There were 102 households, of which 32.4% had children under the age of 18 living in them. Of all households, 56.9% were married-couple households, 5.9% were cohabiting couple households, 12.7% had a male householder with no partner present, and 24.5% had a female householder with no partner present. About 13.7% of all households were made up of individuals and 5.9% had someone living alone who was 65 years of age or older. The average household size was 3.27. There were 81 families (79.4% of all households).

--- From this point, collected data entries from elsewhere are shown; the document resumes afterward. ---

Lemma map_rows_returns {A} (f : A -> outcome string) (l : list A) :
  Forall (fun x => exists row, f x = Returned row) l ->
  exists rows, map_rows f l = Returned rows.
Proof.
  induction 1 as [|x rest [row Hx] Hrest [rows IH]].
  - exists []. reflexivity.
  - exists (row :: rows). simpl. rewrite Hx, IH. reflexivity.
Qed.

Lemma map_rows_throws {A} (f : A -> outcome string) (l : list A) :
  Forall (fun x => f x <> Unsettled) l ->
  (exists x msg, In x l /\ f x = Thrown (TypeError msg)) ->
  Forall (fun x => forall e, f x = Thrown e -> exists msg, e = TypeError msg)
         l ->
  exists msg, map_rows f l = Thrown (TypeError msg).
Proof.
  induction l as [|x rest IH]; intros Hsettled [y [msg [Hin Hy]]] Htype;
    [destruct Hin|].
  inversion Hsettled as [|? ? Hx Hrest]; subst.
  inversion Htype as [|? ? Hxt Hrestt]; subst.
  simpl. destruct (f x) as [row|e|] eqn:Hfx.
  - destruct Hin as [-> | Hin]; [rewrite Hfx in Hy; discriminate|].
    destruct (IH Hrest (ex_intro _ y (ex_intro _ msg (conj Hin Hy))) Hrestt)
      as [msg' Hm].
    rewrite Hm. exists msg'. reflexivity.
  - destruct (Hxt e eq_refl) as [msg' ->]. exists msg'. reflexivity.
  - contradiction Hx. reflexivity.
Qed.

Lemma traverse_normalize_texts (l : list Timecode) :
  forall result,
    traverse normalize l = Some result ->
    Forall (fun t => text t <> None) result.
Proof.
  induction l as [|x rest IH]; intros result H.
  - injection H as <-. constructor.
  - simpl in H. unfold normalize at 1 in H.
    destruct (text x) as [a|]; [|discriminate].
    fold (traverse normalize rest) in H.
    destruct (traverse normalize rest) as [ys|]; [|discriminate].
    injection H as <-. constructor; [discriminate | apply IH; reflexivity].
Qed.

Section ExportFacts.

Variable toLowerCase : string -> string.
Variable numberToString : number -> string.
Variable isWhiteSpace : ascii -> bool.

Lemma hyphenate_no_slash (s : string) :
  contains_char slash (hyphenate isWhiteSpace s) = false.
Proof.
  induction s as [|c rest IH]; [reflexivity|].
  simpl. destruct (isWhiteSpace c || Ascii.eqb c slash) eqn:Hc.
  - simpl. exact IH.
  - apply orb_false_iff in Hc. destruct Hc as [_ Hc].
    simpl. rewrite Hc. exact IH.
Qed.

(** X18.  The name of the download holds no slash, whatever the name of the
    active mode: the name of the mode [A/V captions], say, cannot make the
    download name a path. *)
Theorem fileName_has_no_slash (activeMode : string) (format : Format) :
  contains_char slash (fileName toLowerCase isWhiteSpace activeMode format) =
  false.
Proof.
  unfold fileName. rewrite !contains_char_append, hyphenate_no_slash.
  destruct format; reflexivity.
Qed.

Lemma text_rows_return (l : list Timecode) :
  Forall (fun t => text t <> None) l ->
  (exists rows, map_rows csv_text_row l = Returned rows)
  /\ (exists rows, map_rows md_text_row l = Returned rows).
Proof.
  intros H. split; apply map_rows_returns;
    (eapply Forall_impl; [|exact H]); intros t Ht;
    [unfold csv_text_row | unfold md_text_row];
    (destruct (text t) eqn:E; [eexists; reflexivity | exfalso; exact (Ht E)]).
Qed.

(** X19.  After a call of [set_timecodes] or [set_timecodes_with_objects]
    that returned, the export in a list mode (any active mode other than
    [Table] and [Chart]) offers a download in either format: every stored
    item carries the text that the rows read. *)
Theorem list_export_after_setTimecodes (call : FunctionCall)
    (rest : list FunctionCall) (s s' : AppState) (mode : string)
    (format : Format) :
  callName call = "set_timecodes"
  \/ callName call = "set_timecodes_with_objects" ->
  dispatch (mkResponse (Some (call :: rest))) s = (Returned tt, s') ->
  activeMode s = Some mode ->
  mode <> "" -> mode <> "Table" -> mode <> "Chart" ->
  exists content,
    handleExport toLowerCase numberToString isWhiteSpace format s' =
    Returned
      (Some (mkDownload (fileName toLowerCase isWhiteSpace mode format)
                        (mimeTypeOf format) content)).
Proof.
  intros Hname Hd Hmode Hne Htable Hchart.
  change (invoke call s = (Returned tt, s')) in Hd.
  rewrite (invoke_setTimecodes call s Hname) in Hd.
  unfold setTimecodes in Hd.
  destruct (traverse normalize (timecodes (callArgs call))) as [result|]
    eqn:Ht; [|discriminate].
  injection Hd as <-.
  destruct (text_rows_return result (traverse_normalize_texts _ _ Ht))
    as [[rows1 Hcsv] [rows2 Hmd]].
  apply String.eqb_neq in Hne, Htable, Hchart.
  unfold handleExport. cbn [timecodeList activeMode setTimecodeList].
  rewrite Hmode, Hne.
  destruct format.
  - unfold csv_content. rewrite Htable, Hchart, Hcsv.
    eexists. reflexivity.
  - unfold md_content. rewrite Htable, Hchart, Hmd.
    eexists. reflexivity.
Qed.

(** X20.  In [Table] mode the export throws a [TypeError], and offers no
    download, as soon as one stored item lacks its text or its objects, in
    either format; the items stored by a call of [set_timecodes] carry no
    objects. *)
Theorem table_export_needs_objects (s : AppState) (l : list Timecode)
    (format : Format) :
  activeMode s = Some "Table" ->
  timecodeList s = Some l ->
  (exists item, In item l /\ (text item = None \/ objects item = None)) ->
  exists msg,
    handleExport toLowerCase numberToString isWhiteSpace format s =
    Thrown (TypeError msg).
Proof.
  intros Hmode Hl [item [Hin Hlack]].
  assert (Hcsv : exists msg, map_rows csv_table_row l = Thrown (TypeError msg)).
  { apply map_rows_throws.
    - apply Forall_forall. intros t _. unfold csv_table_row.
      destruct (text t); [destruct (objects t)|]; discriminate.
    - exists item. unfold csv_table_row.
      destruct Hlack as [Ht | Ho].
      + rewrite Ht. eexists. split; [exact Hin | reflexivity].
      + rewrite Ho. destruct (text item);
          eexists; (split; [exact Hin | reflexivity]).
    - apply Forall_forall. intros t _ e. unfold csv_table_row.
      destruct (text t); [destruct (objects t)|]; intros H;
        try discriminate H; injection H as <-; eexists; reflexivity. }
  assert (Hmd : exists msg, map_rows md_table_row l = Thrown (TypeError msg)).
  { apply map_rows_throws.
    - apply Forall_forall. intros t _. unfold md_table_row.
      destruct (text t); [destruct (objects t)|]; discriminate.
    - exists item. unfold md_table_row.
      destruct Hlack as [Ht | Ho].
      + rewrite Ht. eexists. split; [exact Hin | reflexivity].
      + rewrite Ho. destruct (text item);
          eexists; (split; [exact Hin | reflexivity]).
    - apply Forall_forall. intros t _ e. unfold md_table_row.
      destruct (text t); [destruct (objects t)|]; intros H;
        try discriminate H; injection H as <-; eexists; reflexivity. }
  unfold handleExport. rewrite Hl, Hmode. cbn [String.eqb].
  destruct format.
  - destruct Hcsv as [msg Hcsv]. exists msg.
    unfold csv_content. cbv iota beta. simpl String.eqb. cbv iota beta.
    rewrite Hcsv. reflexivity.
  - destruct Hmd as [msg Hmd]. exists msg.
    unfold md_content. simpl String.eqb. cbv iota beta zeta.
    rewrite Hmd. reflexivity.
Qed.

(** X21.  In [Chart] mode the export never throws: it offers a download in
    either format for every result list, with an item that has no value
    written as an empty CSV cell and as [undefined] in Markdown. *)
Theorem chart_export_never_throws (s : AppState) (l : list Timecode)
    (format : Format) :
  activeMode s = Some "Chart" ->
  timecodeList s = Some l ->
  exists content,
    handleExport toLowerCase numberToString isWhiteSpace format s =
    Returned
      (Some (mkDownload (fileName toLowerCase isWhiteSpace "Chart" format)
                        (mimeTypeOf format) content)).
Proof.
  intros Hmode Hl.
  assert (Hcsv : exists rows,
             map_rows (csv_chart_row numberToString) l = Returned rows).
  { apply map_rows_returns. apply Forall_forall. intros t _.
    eexists. reflexivity. }
  assert (Hmd : exists rows,
             map_rows (md_chart_row numberToString) l = Returned rows).
  { apply map_rows_returns. apply Forall_forall. intros t _.
    eexists. reflexivity. }
  unfold handleExport. rewrite Hl, Hmode.
  destruct format.
  - destruct Hcsv as [rows Hcsv].
    unfold csv_content. simpl String.eqb. cbv iota beta.
    rewrite Hcsv. eexists. reflexivity.
  - destruct Hmd as [rows Hmd].
    unfold md_content. simpl String.eqb. cbv iota beta zeta.
    rewrite Hmd. eexists. reflexivity.
Qed.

There were 104 housing units at an average density of 110.9 /mi2, of which 102 (98.1%) were occupied. Of these, 71.6% were owner-occupied, and 28.4% were occupied by renters. The homeowner vacancy rate was 0.0% and the rental vacancy rate was 0.0%.

==Education==
Acampo students are zoned to Lodi Unified School District schools. Joe Serna Jr. Charter school is in Acampo. It is open to students of K-8th grade and specializes in teaching students in both English and Spanish. Serna shares the school campus with Houston Elementary school that operates in K-6th grades.

Oak View Elementary School District operates a single K-8 school in an unincorporated area near, but not in, Acampo. High school students in the Oak View area attend the Galt Joint Union High School District.